-- WORK TO BE COMPLETED --
In the listing below, how many lines include "path"? Give the number and no other text.

-- DATA TO PROCESS --
(* ===== verification/SampleRun.v ===== *)
(** * SampleRun: a run of the whole system

    From an empty installation the operator creates a tenant, the tenant a
    channel and a webhook endpoint, and sends a message; the scheduler enqueues its purge task and the
    worker delivers the message.  The states of this run are those at which the
    theorems on reachable states are applied. *)
From S2P Require Import Prelude GoTime Utf8 Json JsonText Hex Domain World Repository Integrity SampleEnv Samples.
From S2P Require Import Tasks Emitter Provider Dispatcher Lifecycle Services Email SampleMail EventDelivery Http Application.
From S2P Require Import Auth SampleJwt Handlers Router ApiFacts Bot System.

#[export] Instance quiet_telegram : Telegram := {| tg_answer := λ _ _, Ok tt |}.

Section run.
#[local] Existing Instance healthy.

Definition run_cfg : Config :=
  mkConfig 8080 (15 * Second) "postgres://db" 25 5 (30 * Minute) (5 * Minute) (30 * Second) "127.0.0.1:6379" "" 0
    "signing-key" Hour "notifyd" 10 5 default_MinRetryDelay default_MaxRetryDelay "info" "" 0 "admin" "admin-secret" "" ""
    "https://portal.fluxintek.com/billing".

Definition run_deps : Deps := api_deps run_cfg.
Definition run_routes : list Route := router_New run_deps (sequential_multi 5).

(** A request with a token for [claims]. *)
Definition run_request (claims : TenantClaims) (path : string) (body : json) : Request :=
  mkRequest "POST" path path {["Authorization" := "Bearer " +:+ sample_sign "signing-key" claims]} ∅ ∅
    (NewReader (Marshal body)) None.
Definition run_claims (tid : uuid) (admin : bool) : TenantClaims :=
  mkTenantClaims "notifyd" "" (time_Date 2026 3 15) (time_Date 2026 3 14) (time_Date 2026 3 14) "" tid "acme" admin.

Definition serve (i : nat) (r : Request) (w : World) : World :=
  match run_routes !! i with Some rt => (rt_serve rt r w).2 | None => w end.

Definition run0 : World := healthy_world empty_db.
Definition run1 : World :=
  serve 21 (run_request (run_claims uuid_Nil true) "/admin/tenants/" (JObj [("name", JStr "Acme"); ("slug", JStr "acme")])) run0.

(** The only row of a table. *)
Definition only_key {A} (m : gmap uuid A) : uuid := default uuid_Nil (head (map_to_list m).*1).
Definition run_tenant : uuid := only_key (tenants (w_db run1)).

Definition run2 : World :=
  serve 6 (run_request (run_claims run_tenant false) "/channels/"
    (JObj [("channel", JStr ChannelDiscord); ("name", JStr "ops");
           ("config", JObj [("webhook_url", JStr "https://discord.test/hook")])])) run1.
Definition run_channel : uuid := only_key (channel_configs (w_db run2)).

Definition run2' : World :=
  serve 11 (run_request (run_claims run_tenant false) "/webhooks/"
    (JObj [("url", JStr "https://hooks.example.com/notifyd"); ("events", JArr [JStr WebhookEventDelivered])])) run2.
Definition run_endpoint : uuid := only_key (webhook_endpoints (w_db run2')).

Definition run3 : World :=
  serve 14 (run_request (run_claims run_tenant false) "/notifications/send"
    (JObj [("channel_config_id", JStr (uuid_String run_channel)); ("body", JStr "hello")])) run2'.
Definition run_notification : uuid := only_key (notifications (w_db run3)).

Definition run_task : Task := default (NewTask "" JNull []) (head (w_tasks run3)).
Definition purge_task : Task := NewTask TypeRetentionPurge JNull [].

(** The message is accepted, then the purge task is due, then the worker runs. *)
Definition run_sent : system := (run3, mkQueue [new_job run_task] []).
Definition run_due : system := (run3, mkQueue [new_job run_task; new_job purge_task] []).
Definition run4 : World := (run_job run_cfg (new_job run_task) run3).2.
Definition event_job : job := new_job (default (NewTask "" JNull []) (last (w_tasks run4))).
Definition run_done : system := (run4, mkQueue [new_job purge_task; event_job] []).

Lemma serve_step i r w q :
  is_Some (run_routes !! i) →
  bool_decide (NoDup (opt_TaskID ∘ task_Opts <$> new_tasks w (serve i r w))) &&
    forallb (λ t, negb (held q t) && bool_decide (opt_TaskID (task_Opts t) ∉ opt_TaskID ∘ task_Opts <$> w_tasks w))
      (new_tasks w (serve i r w)) = true →
  sstep run_cfg (w, q) (serve i r w, puts q (new_tasks w (serve i r w))).
Proof.
  intros [rt Hrt] [Hnd%bool_decide_eq_true Hh]%andb_true_iff. unfold serve in *. rewrite Hrt in *.
  assert (∀ t, t ∈ new_tasks w (rt_serve rt r w).2 →
    held q t = false ∧ opt_TaskID (task_Opts t) ∉ opt_TaskID ∘ task_Opts <$> w_tasks w) as Hfresh.
  { intros t Ht. rewrite forallb_forall in Hh. specialize (Hh t). rewrite <- list_elem_of_In in Hh.
    apply Hh, andb_true_iff in Ht as [Hq%negb_true_iff Hn%bool_decide_eq_true]. done. }
  apply (sys_serve run_cfg w q (sequential_multi 5) rt r); [by apply sequential_multi_runs|by eapply list_elem_of_lookup_2|done|..].
  all: apply Forall_forall; intros t Ht; by apply Hfresh.
Qed.

Lemma run_sent_reachable : reachable run_cfg run_sent.
Proof.
  exists (run0, mkQueue [] []). split; [by split|].
  apply (rtc_l _ _ (run1, mkQueue [] [])).
  { assert (puts (mkQueue [] []) (new_tasks run0 run1) = mkQueue [] []) as <- by (vm_compute; reflexivity).
    apply serve_step; [by eexists|vm_compute; reflexivity]. }
  apply (rtc_l _ _ (run2, mkQueue [] [])).
  { assert (puts (mkQueue [] []) (new_tasks run1 run2) = mkQueue [] []) as <- by (vm_compute; reflexivity).
    apply serve_step; [by eexists|vm_compute; reflexivity]. }
  apply (rtc_l _ _ (run2', mkQueue [] [])).
  { assert (puts (mkQueue [] []) (new_tasks run2 run2') = mkQueue [] []) as <- by (vm_compute; reflexivity).
    apply serve_step; [by eexists|vm_compute; reflexivity]. }
  apply rtc_once. unfold run_sent.
  assert (puts (mkQueue [] []) (new_tasks run2' run3) = mkQueue [new_job run_task] []) as <- by (vm_compute; reflexivity).
  apply serve_step; [by eexists|vm_compute; reflexivity].
Qed.

Lemma run_due_reachable : reachable run_cfg run_due.
Proof.
  destruct run_sent_reachable as (s0 & H0 & Hrun). exists s0. split; [done|]. eapply rtc_r; [exact Hrun|].
  unfold run_due, run_sent.
  assert (mkQueue [new_job run_task; new_job purge_task] [] = put (mkQueue [new_job run_task] []) purge_task) as -> by reflexivity.
  apply (sys_schedule run_cfg run3 _ "0 3 * * *"). by left.
Qed.

(** The worker delivers the message and tells the endpoint; the purge task stays. *)
Lemma run_done_step : sstep run_cfg run_due run_done.
Proof.
  apply sys_work. unfold run_due, run_done. set (q := mkQueue [new_job run_task; new_job purge_task] []).
  assert (mkQueue [new_job purge_task; event_job] [] =
    puts (settle (run_job run_cfg (new_job run_task) run3).1 [] [new_job purge_task] (new_job run_task) (q_archived q))
      (new_tasks run3 (run_job run_cfg (new_job run_task) run3).2)) as -> by (vm_compute; reflexivity).
  assert (served (new_job run_task) = true) as Hs by (vm_compute; reflexivity).
  exact (work_run run_cfg run3 q [] (new_job run_task) [new_job purge_task] eq_refl Hs).
Qed.

Lemma run_done_reachable : reachable run_cfg run_done.
Proof.
  destruct run_due_reachable as (s0 & H0 & Hrun). exists s0. split; [done|]. eapply rtc_r; [exact Hrun|apply run_done_step].
Qed.
End run.
(* ===== verification/SystemProps.v ===== *)
(** * SystemProps: the properties of the whole system

    What holds of tables and queue in every state the processes can reach, that
    no notification is lost, that the worker drains its queues, and which tasks
    it never gets to see. *)
From S2P Require Import Prelude GoTime Json Hex Domain World Repository Integrity SampleEnv Samples.
From S2P Require Import Tasks TasksProps Emitter Provider Dispatcher Lifecycle Services ServicesFacts Email SampleMail.
From S2P Require Import EventDelivery Http Application Auth SampleJwt Handlers Router ApiFacts Bot BotFacts System SystemFacts.
From S2P Require Import SystemSteps SystemEvents SampleRun.

(** ** Draining *)

(** Steps that decrease a pair of numbers lexicographically come to an end. *)
Lemma lex_sn {A} (R : relation A) (I : A → Prop) (a b : A → nat) :
  (∀ x y, I x → R x y → I y ∧ (a y < a x ∨ a y = a x ∧ b y < b x)) → ∀ x, I x → sn R x.
Proof.
  intros Hdec x. remember (a x) as m eqn:Hm. revert x Hm. induction (lt_wf m) as [m _ IHm]. intros x Hm.
  remember (b x) as k eqn:Hk. revert x Hm Hk. induction (lt_wf k) as [k _ IHk]. intros x Hm Hk Hx.
  constructor. intros y Hy. destruct (Hdec x y Hx Hy) as [HIy [Hlt|[Heq Hlt]]].
  - by apply (IHm (a y)); [lia|..].
  - by apply (IHk (b y)); [lia|lia|..].
Qed.

Section draining.
Context {E : Env} {UL : UuidLaws E} {PL : PgLaws E} {ML : Mail} (cfg : Config).

(** The runs a job can still have. *)
Definition budget (j : job) : nat := Z.to_nat (j_MaxRetry j - j_Retried j + 1).

Definition is_delivery (j : job) : bool := bool_decide (task_Type (j_Task j) = TypeNotificationDeliver).
Definition delivery_budget (s : system) : nat := sum_list_with (λ j, if is_delivery j then budget j else 0) (q_pending s.2).
Definition event_budget (s : system) : nat := sum_list_with (λ j, if is_delivery j then 0 else budget j) (q_pending s.2).

(** The delays of the retries a job has left can be computed. *)
Definition paced (j : job) : Prop :=
  ∀ k w, (j_Retried j ≤ k < j_MaxRetry j)%Z → is_Some (worker_RetryDelayFunc cfg k (j_Task j) w).1.

Lemma event_paced t : is_event t → paced (new_job t).
Proof.
  intros (Ht & _) k w _. unfold worker_RetryDelayFunc, RetryDelayForTask. simpl.
  rewrite bool_decide_eq_true_2 by done. unfold fmap, ST_fmap. destruct (WebhookEventRetryDelay k w). by eexists.
Qed.

Lemma crash_unpaced j w : (run_job cfg j w).1 = Crash → (0 ≤ j_Retried j)%Z → ¬ paced j.
Proof.
  intros Hc H0 Hp. pose proof (run_stays cfg j w (or_intror Hc)) as Hlt. revert Hc.
  unfold run_job. rewrite ST_bind_run. destruct (worker_mux _ _ w) as [[?|e] w1]; [done|]. cbn [fst snd].
  rewrite ST_bind_run. destruct (errors_Is _ _ || _); [done|]. rewrite ST_bind_run. cbn [fst snd mret ST_ret].
  destruct (Hp (j_Retried j) (HandleError worker_Emit (j_ctx j) (j_Task j) e w1).2) as [d Hd]; [lia|].
  by rewrite Hd.
Qed.

Lemma left_over_budget j w :
  job_ok j → paced j → (sum_list_with budget (left_over (run_job cfg j w).1 j) < budget j)%nat.
Proof.
  intros [_ Hr] Hp. pose proof (run_stays cfg j w) as Hs. pose proof (crash_unpaced j w) as Hc. unfold budget in *.
  destruct (run_job cfg j w).1; simpl; [lia| |lia|].
  - specialize (Hs (or_introl eq_refl)). change (j_MaxRetry (again j)) with (j_MaxRetry j). lia.
  - destruct Hc; [done|lia|done].
Qed.

Lemma left_over_sum (g : job → bool) f j (h : job → nat) :
  (∀ j', j_Task j' = j_Task j → g j' = g j) →
  sum_list_with (λ j', if g j' then h j' else 0) (left_over f j) =
  if g j then sum_list_with h (left_over f j) else 0.
Proof. intros Hg. destruct f; simpl; rewrite ?(Hg (again j)) by done; by destruct (g j). Qed.

Lemma left_over_paced f j : paced j → Forall paced (left_over f j).
Proof.
  intros Hp. destruct f; simpl; [by constructor| |by constructor|by apply Forall_singleton].
  apply Forall_singleton. intros k w Hk. apply Hp. change (j_MaxRetry (again j)) with (j_MaxRetry j) in Hk. simpl in Hk. lia.
Qed.

Lemma events_budget ts : Forall is_event ts → sum_list_with (λ j, if is_delivery j then budget j else 0) (new_job <$> ts) = 0.
Proof.
  induction 1 as [|t ts (Ht & _) _ IH]; [done|]. csimpl. unfold is_delivery at 1. simpl. rewrite Ht.
  by rewrite bool_decide_eq_false_2.
Qed.

(** With the default delays up to 25 retries can be waited for. *)
Lemma default_paced {RL : RandLaws E} j :
  cfg_MinRetryDelay cfg = default_MinRetryDelay → cfg_MaxRetryDelay cfg = default_MaxRetryDelay →
  (0 ≤ j_Retried j)%Z → (j_MaxRetry j ≤ 25)%Z → paced j.
Proof.
  intros Hlo Hhi H0 H25 k w Hk. unfold worker_RetryDelayFunc, RetryDelayForTask. rewrite Hlo, Hhi.
  case_bool_decide; [unfold fmap, ST_fmap; destruct (WebhookEventRetryDelay k w); by eexists|].
  destruct (worker_retryDelay_range default_MinRetryDelay default_MaxRetryDelay k w) as (d & -> & _); [done|done|lia| |done|by eexists].
  unfold in_int64, int64_min, int64_max, default_MinRetryDelay, Second.
  assert (1 ≤ 2 ^ k ≤ 2 ^ 25)%Z by (split; [apply (Z.pow_le_mono_r 2 0 k); lia|apply Z.pow_le_mono_r; lia]). lia.
Qed.

(** A turn of the worker uses up a run. *)
Lemma work_decreases s s' :
  sound s → Forall paced (q_pending s.2) → work cfg s s' →
  Forall paced (q_pending s'.2) ∧
  (delivery_budget s' < delivery_budget s ∨
   delivery_budget s' = delivery_budget s ∧ event_budget s' < event_budget s)%nat.
Proof.
  intros Hsound Hpaced Hw. destruct Hw as [w q pre j post Hq Hs run].
  destruct (work_queue cfg w q pre j post Hsound Hq Hs) as (ts & Hev & Hpend). fold run in Hpend.
  pose proof (sound_jobs _ Hsound) as Hjobs. simpl in *. rewrite Hq in Hjobs, Hpaced.
  apply Forall_app in Hjobs as [_ [Hj _]%Forall_cons]. apply Forall_app in Hpaced as [Hpre [Hpj Hpost]%Forall_cons].
  pose proof (left_over_budget j w Hj Hpj) as Hlt. fold run in Hlt. split.
  - rewrite Hpend, !Forall_app. split_and!; [done|by apply left_over_paced|done|].
    apply Forall_fmap. eapply Forall_impl; [exact Hev|]. apply event_paced.
  - unfold delivery_budget, event_budget. simpl. destruct (is_delivery j) eqn:Hd.
    + left. rewrite Hpend, Hq, !sum_list_with_app, events_budget by done.
      rewrite (left_over_sum is_delivery) by (unfold is_delivery; by intros ? ->). simpl. rewrite Hd. lia.
    + right. destruct (served_kind j Hj Hs) as [(n & c & Ht)|He].
      { unfold is_delivery in Hd. by rewrite Ht in Hd. }
      assert (w_tasks run.2 = w_tasks w ++ []) as Htasks.
      { pose proof (run_event_reads cfg j He w) as H. unfold same, tables_and_queue in H. rewrite app_nil_r. by injection H. }
      rewrite (new_tasks_app _ _ _ Htasks). simpl. rewrite settle_pending, Hq, !sum_list_with_app.
      rewrite (left_over_sum is_delivery) by (unfold is_delivery; by intros ? ->).
      pose proof (left_over_sum (negb ∘ is_delivery) run.1 j budget ltac:(unfold is_delivery; simpl; by intros ? ->)) as He'.
      simpl in He'. rewrite Hd in He'. simpl in *. rewrite Hd.
      assert (sum_list_with (λ j', if is_delivery j' then 0 else budget j') (left_over run.1 j) =
              sum_list_with (λ j', if negb (is_delivery j') then budget j' else 0) (left_over run.1 j)) as ->.
      { clear. induction (left_over run.1 j) as [|x l IH]; [done|]. simpl. rewrite IH. by destruct (is_delivery x). }
      rewrite He'. lia.
Qed.

(** With the default delays, a task that fails at its 31st run for another reason
    than a permanent one ends the process, and is still there afterwards. *)
Lemma overflow_crashes_worker j w e w1 :
  cfg_MinRetryDelay cfg = default_MinRetryDelay → cfg_MaxRetryDelay cfg = default_MaxRetryDelay →
  task_Type (j_Task j) ≠ TypeWebhookEvent → j_Retried j = 30%Z → (30 < j_MaxRetry j)%Z →
  worker_mux (j_ctx j) (j_Task j) w = (Err e, w1) → errors_Is e SkipRetry = false →
  (run_job cfg j w).1 = Crash ∧ left_over Crash j = [j].
Proof.
  intros Hlo Hhi Ht H30 Hmax Hrun He. split; [|done]. unfold run_job. rewrite ST_bind_run, Hrun. cbn [fst snd].
  rewrite ST_bind_run, He. rewrite (proj2 (Z.leb_gt _ _)) by lia. cbn [orb]. rewrite ST_bind_run.
  unfold worker_RetryDelayFunc, RetryDelayForTask. rewrite bool_decide_eq_false_2 by done. rewrite Hlo, Hhi, H30. reflexivity.
Qed.

(** Idle: nothing is left in the queues it serves. *)
Lemma work_idle s : nf (work cfg) s → Forall (λ j, served j = false) (q_pending s.2).
Proof.
  intros Hnf. apply Forall_forall. intros j Hj. destruct (served j) eqn:Hs; [|done]. destruct Hnf.
  destruct s as [w q]. simpl in Hj. apply list_elem_of_split in Hj as (pre & post & Hq).
  eexists. by eapply (work_run cfg w q pre j post).
Qed.
End draining.

(** ** The scheduled tasks *)

Section scheduled.
Context {E : Env} {UL : UuidLaws E} {PL : PgLaws E} {ML : Mail} {J : Jwt} {T : Telegram} (cfg : Config).

Definition maintenance (j : job) : bool := bool_decide (task_Type (j_Task j) ∈ [TypeRetentionPurge; TypeUsageReconcile]).

(** The maintenance tasks in the queue, with how often they were retried. *)
Definition waiting (s : system) : list job := filter (λ j, maintenance j = true) (q_pending s.2).

Lemma sent_not_maintenance ts : Forall is_sent ts → filter (λ j, maintenance j = true) (new_job <$> ts) = [].
Proof. induction 1 as [|t ts (n & c & ->) _ IH]; [done|]. csimpl. by rewrite filter_cons_False. Qed.

Lemma events_not_maintenance ts : Forall is_event ts → filter (λ j, maintenance j = true) (new_job <$> ts) = [].
Proof.
  induction 1 as [|t ts (Ht & _) _ IH]; [done|]. csimpl. rewrite filter_cons_False; [done|].
  unfold maintenance. simpl. by rewrite Ht.
Qed.

Lemma served_not_maintenance j : job_ok j → served j = true → maintenance j = false.
Proof.
  intros Hj Hs. unfold maintenance. destruct (served_kind j Hj Hs) as [(n & c & ->)|(-> & _)]; done.
Qed.

Lemma left_over_not_maintenance f j : maintenance j = false → filter (λ j, maintenance j = true) (left_over f j) = [].
Proof.
  intros Hm. destruct f; simpl; [done| |done|]; (rewrite filter_cons_False; [done|]).
  - change (maintenance (again j)) with (maintenance j). by rewrite Hm.
  - by rewrite Hm.
Qed.

(** No step starts a waiting task. *)
Lemma sstep_waiting s s' : sound s → sstep cfg s s' → waiting s `prefix_of` waiting s'.
Proof.
  intros Hsound Hstep. unfold waiting.
  destruct Hstep as [w q sm rt r Hm Hrt w' Hnd Hh Hnew|s s' Hw|w q cron t Ht|w q u calls Hb|w q]; simpl; [| | |done..].
  - rewrite puts_fresh by done. pose proof (router_evolving (api_deps cfg) sm Hm) as Hev. rewrite Forall_forall in Hev.
    destruct (Hev rt Hrt r w (sound_app _ Hsound)) as [_ Hrun].
    destruct (changes_tasks _ _ Hrun) as (ts & Hts & Hf). unfold w'. rewrite (new_tasks_app _ _ _ Hts).
    unfold append. simpl. rewrite filter_app, sent_not_maintenance, app_nil_r; done.
  - destruct Hw as [w q pre j post Hq Hs run].
    destruct (work_queue cfg w q pre j post Hsound Hq Hs) as (ts & Hev & Hpend). fold run in Hpend.
    pose proof (sound_jobs _ Hsound) as Hjobs. simpl in *. rewrite Hpend, Hq in *.
    apply Forall_app in Hjobs as [_ [Hj _]%Forall_cons]. pose proof (served_not_maintenance j Hj Hs) as Hm.
    rewrite !filter_app, left_over_not_maintenance, events_not_maintenance, app_nil_r by done.
    by rewrite filter_cons_False; [|rewrite Hm].
  - rewrite (put_scheduled q cron t Ht). unfold append. simpl. rewrite filter_app. by eexists.
Qed.
End scheduled.

(** * Claims *)

(** C4: In every state the processes can reach from a new installation, whatever round trips and peers fail, the
    tables satisfy the application's invariant (keys and references, notifications on channels of their own
    tenant and type, known channel types, validated webhook endpoints, at most three per tenant), every task in
    the queue was made by Send, by an emission or by the scheduler and was retried at most as often as its
    limit, and no two tasks deliver the same notification. *)
Theorem system_invariant {E : Env} {UL : UuidLaws E} {PL : PgLaws E} {ML : Mail} {J : Jwt} {T : Telegram} cfg s :
  reachable cfg s →
  app_ok (w_db s.1) ∧ NoDup (omap job_notification (q_pending s.2)) ∧
  Forall (λ j, task_kind (j_Task j) ∧ (0 ≤ j_Retried j ≤ j_MaxRetry j)%Z) (q_pending s.2).
Proof. intros H. destruct (reachable_sound cfg s H) as [H1 H2 H3]. done. Qed.



(** C5: The retention and usage tasks the scheduler enqueues are in no queue the worker serves: from any
    reachable state and after any further steps, every such task that was waiting is still waiting, in the same
    order and never having been run. *)
Theorem scheduled_tasks_never_run {E : Env} {UL : UuidLaws E} {PL : PgLaws E} {ML : Mail} {J : Jwt} {T : Telegram} cfg s s' :
  reachable cfg s → rtc (sstep cfg) s s' → waiting s `prefix_of` waiting s' ∧ Forall (λ j, served j = false) (waiting s').
Proof.
  intros Hreach Hrun.
  assert (sound s) as Hs by (by eapply reachable_sound).
  assert (sound s' ∧ waiting s `prefix_of` waiting s') as [Hs' Hpre].
  { clear Hreach. induction Hrun as [|s1 s2 s3 Hstep _ IH]; [done|].
    destruct (IH (sstep_sound cfg s1 s2 Hstep Hs)) as [? ?]. split; [done|]. etrans; [by eapply sstep_waiting|done]. }
  split; [done|]. apply Forall_forall. intros j [Hm Hj]%list_elem_of_filter.
  destruct (served j) eqn:Hj'; [|done]. pose proof (sound_jobs _ Hs') as Hjobs. rewrite Forall_forall in Hjobs.
  by rewrite (served_not_maintenance j (Hjobs j Hj) Hj') in Hm.
Qed.


(** * Witnesses *)

Section witnesses.
#[local] Existing Instance healthy.

Lemma system_invariant_witness :
  app_ok (w_db run_due.1) ∧ NoDup (omap job_notification (q_pending run_due.2)) ∧
  Forall (λ j, task_kind (j_Task j) ∧ (0 ≤ j_Retried j ≤ j_MaxRetry j)%Z) (q_pending run_due.2).
Proof. apply (system_invariant run_cfg run_due run_due_reachable). Defined.


(** The notification of the run. *)
Definition run_row : Notification := default (mkNotification uuid_Nil uuid_Nil uuid_Nil "" None "" None "" None 0 0 None None None 0 0)
  (notifications (w_db run3) !! run_notification).

Lemma run_row_stored : notifications (w_db run_due.1) !! run_notification = Some run_row.
Proof. vm_compute. reflexivity. Qed.


Lemma run_paced : Forall (paced run_cfg) (q_pending run_due.2).
Proof.
  assert (Forall (λ j, bool_decide (0 ≤ j_Retried j ∧ j_MaxRetry j ≤ 25)%Z = true) (q_pending run_due.2)) as H.
  { repeat constructor. }
  eapply Forall_impl; [exact H|]. intros j [H0 H25]%bool_decide_eq_true. apply default_paced; [apply sample_rand_laws|reflexivity|reflexivity|done|done].
Qed.


Lemma scheduled_tasks_witness : [new_job purge_task] `prefix_of` waiting run_done ∧ Forall (λ j, served j = false) (waiting run_done).
Proof.
  assert (waiting run_due = [new_job purge_task]) as <- by (vm_compute; reflexivity).
  apply (scheduled_tasks_never_run run_cfg run_due run_done run_due_reachable (rtc_once _ _ run_done_step)).
Defined.
End witnesses.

-- WORKED SOLUTION --
2